To do: Transcribe exactly the line that contains "(** Conversion to" and every line after it to the end of the entries, and nothing more.

------------------------------------------------------------------------

(** * kaijusolver: the contest template [kevin/main.cpp]

    A shallow embedding of the helper functions of the template (bit
    helpers, [amin]/[amax], [print], [read], the debug printer [_cerr],
    the [debug] macros, [solve] and [main]) together with the properties
    stated about them.

    Conventions.
    - [int] is a 32-bit and [long long] a 64-bit two's complement integer,
      [unsigned long long] a 64-bit unsigned one.  All three are carried by
      [Z]; every conversion between them is written out.
    - A shift count outside the width and an index outside a vector, which
      C++ leaves undefined, yield [None].
    - A stream is the string of the characters written to it, or still to
      be read from it; the streams are taken to be in the good state. *)

From Stdlib Require Import ZArith Lia Bool List String Ascii DecimalString.
From coqutil Require Word.LittleEndianList.
Import ListNotations.
Local Open Scope Z_scope.

(** ** Machine integers *)

Module Bits.

(** The two integer types the bit helpers are overloaded on. *)
Inductive ity : Type := TInt | TLL.

Definition width (t : ity) : Z :=
  match t with TInt => 32 | TLL => 64 end.

(** The values of a signed type of [w] bits. *)
Definition in_signed (w a : Z) : Prop := - 2 ^ (w - 1) <= a < 2 ^ (w - 1).

Definition in_int (a : Z) : Prop := in_signed 32 a.
Definition in_ll (a : Z) : Prop := in_signed 64 a.
Definition in_range (t : ity) (a : Z) : Prop := in_signed (width t) a.

(** Conversion to a signed type of [w] bits keeps the value modulo [2^w]. *)
Definition to_signed (w x : Z) : Z := (x + 2 ^ (w - 1)) mod 2 ^ w - 2 ^ (w - 1).

(** [int(e)] and [ll(e)]. *)
Definition to_int (x : Z) : Z := to_signed 32 x.
Definition to_ll (x : Z) : Z := to_signed 64 x.

(** The conversion to [unsigned long long] that the usual arithmetic
    conversions apply to a signed operand of [&] when the other operand is
    [unsigned long long]. *)
Definition to_ull (x : Z) : Z := x mod 2 ^ 64.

------------------------------------------------------------------------

Problem solution:
(** Conversion to a signed type of [w] bits keeps the value modulo [2^w]. *)
Definition to_signed (w x : Z) : Z := (x + 2 ^ (w - 1)) mod 2 ^ w - 2 ^ (w - 1).

(** [int(e)] and [ll(e)]. *)
Definition to_int (x : Z) : Z := to_signed 32 x.
Definition to_ll (x : Z) : Z := to_signed 64 x.

(** The conversion to [unsigned long long] that the usual arithmetic
    conversions apply to a signed operand of [&] when the other operand is
    [unsigned long long]. *)
Definition to_ull (x : Z) : Z := x mod 2 ^ 64.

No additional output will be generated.